Description of the task:
From the entries below, please output exactly the lines starting at the one containing "de_settings : option string;" and ending at the one containing "Definition start_device (lfdi", both included.

*** Block opens ***

(* ===== verification/DerResources.v ===== *)
(** * DerResources: telemetry/der_resource_manager.py

    [DerResourceManager] PUTs what a device can do and how it is set, each in a
    cycle of its own, and under [on_change] only when it differs from what was
    PUT before.  The cycles are cut at their awaits and interleave with one
    another and with starts and stops; the scheduler never runs a key's cycle
    twice at once ([Polling]).  The server keeps the last content it took for
    each href.  A cycle may fail or be cancelled at any await (a start or a stop
    of the device cancels it through the scheduler), also after its PUT has
    reached the server; the hrefs of such PUTs are kept, for the properties,
    until the next PUT to them is answered.

    Capabilities, configurations and the bodies built of them are any types with
    a decidable equality, and building a body is any function that may fail. *)

From S2P Require Import Prelude.

Inductive PutPolicy := periodic | on_change.
Inductive Resource := Capability | Settings.

#[export] Instance PutPolicy_eq : EqDecision PutPolicy.
Proof. solve_decision. Defined.
#[export] Instance Resource_eq : EqDecision Resource.
Proof. solve_decision. Defined.

Section Manager.
Context {Data Body : Type} `{EqDecision Data, EqDecision Body}.
(** [build_der_capability] and [to_xml]; [build_der_settings], which may raise
    [ValueError]. *)
Context (capability_body : Data → option Body) (settings_build : Data → bool) (policy : PutPolicy).

(** What a PUT carries: a body, or the configuration it is built from, apart from
    the time in it. *)
Inductive Content := Cap (b : Body) | Conf (c : Data).

Record DeviceDerState := mkDer {
  de_capability : option string;
  de_settings : option string;
  de_status : option string;
  de_last_settings : option Data;        (* last_settings_data *)
}.

(** Where a cycle waits: for the connector's data, or for the answer to its PUT,
    which has reached the server or not. *)
Inductive Wait :=
| Fetching
| Putting (href : string) (content : Content) (previous : option (string * Body)) (landed : bool).

Record DerTask := mkDerTask { ta_kind : Resource; ta_lfdi : string; ta_state : nat; ta_wait : Wait }.

Record DerMgr := mkDerMgr {
  dm_heap : list DeviceDerState;         (* the state objects ever made *)
  dm_devices : gmap string nat;
  dm_sent_capability : gmap string (string * Body);
  dm_sent_settings : gmap string (string * Data);
  dm_tasks : gmap nat DerTask;              (* the cycles under way *)
  dm_server : gmap string Content;
  dm_lost : gset string;                 (* PUTs taken and not answered *)
}.

Definition new_der_mgr : DerMgr := mkDerMgr [] ∅ ∅ ∅ ∅ ∅ ∅.

Definition set_der_tasks (ts : gmap nat DerTask) (m : DerMgr) : DerMgr :=
  mkDerMgr (dm_heap m) (dm_devices m) (dm_sent_capability m) (dm_sent_settings m) ts (dm_server m)
    (dm_lost m).
Definition waits (i : nat) (t : DerTask) (w : Wait) (m : DerMgr) : DerMgr :=
  set_der_tasks (<[i := mkDerTask (ta_kind t) (ta_lfdi t) (ta_state t) w]> (dm_tasks m)) m.
Definition ends (i : nat) (m : DerMgr) : DerMgr := set_der_tasks (delete i (dm_tasks m)) m.

(** *** Called from outside *)

Definition start_device (lfdi : string) (capability settings status : option string) (m : DerMgr) : DerMgr :=
  mkDerMgr (dm_heap m ++ [mkDer capability settings status None]) (<[lfdi := length (dm_heap m)]> (dm_devices m))
    (dm_sent_capability m) (dm_sent_settings m) (dm_tasks m) (dm_server m) (dm_lost m).
Definition stop_device (lfdi : string) (m : DerMgr) : DerMgr :=
  mkDerMgr (dm_heap m) (delete lfdi (dm_devices m)) (delete lfdi (dm_sent_capability m)) (delete lfdi (dm_sent_settings m))
    (dm_tasks m) (dm_server m) (dm_lost m).
Definition forget_sent (m : DerMgr) : DerMgr :=
  mkDerMgr (dm_heap m) (dm_devices m) ∅ ∅ (dm_tasks m) (dm_server m) (dm_lost m).

(** *** The cycles *)

Definition href_of (k : Resource) (d : DeviceDerState) : option string :=
  match k with Capability => de_capability d | Settings => de_settings d end.

(** A cycle looks its device up; with no device or no href it is over. *)
Definition cycle_begins (i : nat) (k : Resource) (lfdi : string) (m : DerMgr) : DerMgr :=
  match dm_devices m !! lfdi ≫= λ s, (λ d, (s, d)) <$> dm_heap m !! s with
  | Some (s, d) => match href_of k d with
                   | Some _ => set_der_tasks (<[i := mkDerTask k lfdi s Fetching]> (dm_tasks m)) m
                   | None => m
                   end
  | None => m
  end.

(** What it does with the data it has read. *)
Inductive Verdict := Ends | Skips (href : string) (content : Content) | Puts (href : string) (content : Content).

Definition capability_decides (lfdi href : string) (data : Data) (m : DerMgr) : Verdict :=
  match capability_body data with
  | None => Ends
  | Some body =>
      if decide (policy = on_change ∧ dm_sent_capability m !! lfdi = Some (href, body)) then Skips href (Cap body)
      else Puts href (Cap body)
  end.

Definition settings_decides (lfdi href : string) (last : option Data) (data : Data) (m : DerMgr) : Verdict :=
  let unchanged :=
    match policy with
    | on_change => bool_decide (dm_sent_settings m !! lfdi = Some (href, data))
    | periodic => bool_decide (last = Some data)
    end in
  if unchanged then Skips href (Conf data)
  else if settings_build data then Puts href (Conf data) else Ends.

Definition decides (t : DerTask) (data : Data) (m : DerMgr) : Verdict :=
  match dm_heap m !! ta_state t with
  | None => Ends
  | Some d =>
      match href_of (ta_kind t) d, ta_kind t with
      | Some href, Capability => capability_decides (ta_lfdi t) href data m
      | Some href, Settings => settings_decides (ta_lfdi t) href (de_last_settings d) data m
      | None, _ => Ends
      end
  end.

Definition data_read (i : nat) (t : DerTask) (data : Data) (m : DerMgr) : DerMgr :=
  match decides t data m with
  | Puts href content => waits i t (Putting href content (dm_sent_capability m !! ta_lfdi t) false) m
  | _ => ends i m
  end.

Definition put_lands (i : nat) (t : DerTask) (href : string) (content : Content) (previous : option (string * Body)) (m : DerMgr)
    : DerMgr :=
  let m := waits i t (Putting href content previous true) m in
  mkDerMgr (dm_heap m) (dm_devices m) (dm_sent_capability m) (dm_sent_settings m) (dm_tasks m)
    (<[href := content]> (dm_server m)) (dm_lost m).

Definition capability_answered (lfdi href : string) (body : Body) (previous : option (string * Body)) (m : DerMgr) : DerMgr :=
  match policy with
  | periodic => m
  | on_change =>
      mkDerMgr (dm_heap m) (dm_devices m) (<[lfdi := (href, body)]> (dm_sent_capability m))
        (match previous with
         | Some (_, b) => if decide (b = body) then dm_sent_settings m else delete lfdi (dm_sent_settings m)
         | None => dm_sent_settings m
         end) (dm_tasks m) (dm_server m) (dm_lost m)
  end.

Definition settings_answered (lfdi href : string) (s : nat) (data : Data) (m : DerMgr) : DerMgr :=
  mkDerMgr (alter (λ d, mkDer (de_capability d) (de_settings d) (de_status d) (Some data)) s (dm_heap m)) (dm_devices m)
    (dm_sent_capability m)
    (match policy with periodic => dm_sent_settings m | on_change => <[lfdi := (href, data)]> (dm_sent_settings m) end)
    (dm_tasks m) (dm_server m) (dm_lost m).

Definition lose (f : gset string → gset string) (m : DerMgr) : DerMgr :=
  mkDerMgr (dm_heap m) (dm_devices m) (dm_sent_capability m) (dm_sent_settings m) (dm_tasks m) (dm_server m) (f (dm_lost m)).

Definition answered (i : nat) (t : DerTask) (href : string) (content : Content) (previous : option (string * Body)) (m : DerMgr)
    : DerMgr :=
  lose (λ l, l ∖ {[href]})
    (ends i match content with
            | Cap body => capability_answered (ta_lfdi t) href body previous m
            | Conf data => settings_answered (ta_lfdi t) href (ta_state t) data m
            end).

(** The cycle fails or is cancelled, wherever it waits. *)
Definition gives_up (i : nat) (t : DerTask) (m : DerMgr) : DerMgr :=
  match ta_wait t with
  | Putting href _ _ true => lose (λ l, {[href]} ∪ l) (ends i m)
  | _ => ends i m
  end.

(** Whose resource an href is: two devices, or two resources, have no href in
    common. *)
Context (owner : string → Resource * string).
Definition own (k : Resource) (lfdi : string) (href : option string) : Prop := from_option (λ h, owner h = (k, lfdi)) True href.

Definition idle (k : Resource) (lfdi : string) (m : DerMgr) : Prop :=
  ∀ i t, dm_tasks m !! i = Some t → (ta_kind t, ta_lfdi t) ≠ (k, lfdi).

Inductive der_step : DerMgr → DerMgr → Prop :=
| starts m lfdi cap set status :
    own Capability lfdi cap → own Settings lfdi set → der_step m (start_device lfdi cap set status m)
| stops m lfdi : der_step m (stop_device lfdi m)
| forgets m : der_step m (forget_sent m)
| begins m i k lfdi : dm_tasks m !! i = None → idle k lfdi m → der_step m (cycle_begins i k lfdi m)
| reads m i t data :
    dm_tasks m !! i = Some t → ta_wait t = Fetching → der_step m (data_read i t data m)
| lands m i t href content previous :
    dm_tasks m !! i = Some t → ta_wait t = Putting href content previous false →
    der_step m (put_lands i t href content previous m)
| is_answered m i t href content previous :
    dm_tasks m !! i = Some t → ta_wait t = Putting href content previous true →
    der_step m (answered i t href content previous m)
| fails m i t : dm_tasks m !! i = Some t → der_step m (gives_up i t m).
End Manager.

Arguments Content : clear implicits.
Arguments DerMgr : clear implicits.
Arguments DerTask : clear implicits.
Arguments DeviceDerState : clear implicits.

*** Block closes ***

Final answer:
  de_settings : option string;
  de_status : option string;
  de_last_settings : option Data;        (* last_settings_data *)
}.

(** Where a cycle waits: for the connector's data, or for the answer to its PUT,
    which has reached the server or not. *)
Inductive Wait :=
| Fetching
| Putting (href : string) (content : Content) (previous : option (string * Body)) (landed : bool).

Record DerTask := mkDerTask { ta_kind : Resource; ta_lfdi : string; ta_state : nat; ta_wait : Wait }.

Record DerMgr := mkDerMgr {
  dm_heap : list DeviceDerState;         (* the state objects ever made *)
  dm_devices : gmap string nat;
  dm_sent_capability : gmap string (string * Body);
  dm_sent_settings : gmap string (string * Data);
  dm_tasks : gmap nat DerTask;              (* the cycles under way *)
  dm_server : gmap string Content;
  dm_lost : gset string;                 (* PUTs taken and not answered *)
}.

Definition new_der_mgr : DerMgr := mkDerMgr [] ∅ ∅ ∅ ∅ ∅ ∅.

Definition set_der_tasks (ts : gmap nat DerTask) (m : DerMgr) : DerMgr :=
  mkDerMgr (dm_heap m) (dm_devices m) (dm_sent_capability m) (dm_sent_settings m) ts (dm_server m)
    (dm_lost m).
Definition waits (i : nat) (t : DerTask) (w : Wait) (m : DerMgr) : DerMgr :=
  set_der_tasks (<[i := mkDerTask (ta_kind t) (ta_lfdi t) (ta_state t) w]> (dm_tasks m)) m.
Definition ends (i : nat) (m : DerMgr) : DerMgr := set_der_tasks (delete i (dm_tasks m)) m.

(** *** Called from outside *)

Definition start_device (lfdi : string) (capability settings status : option string) (m : DerMgr) : DerMgr :=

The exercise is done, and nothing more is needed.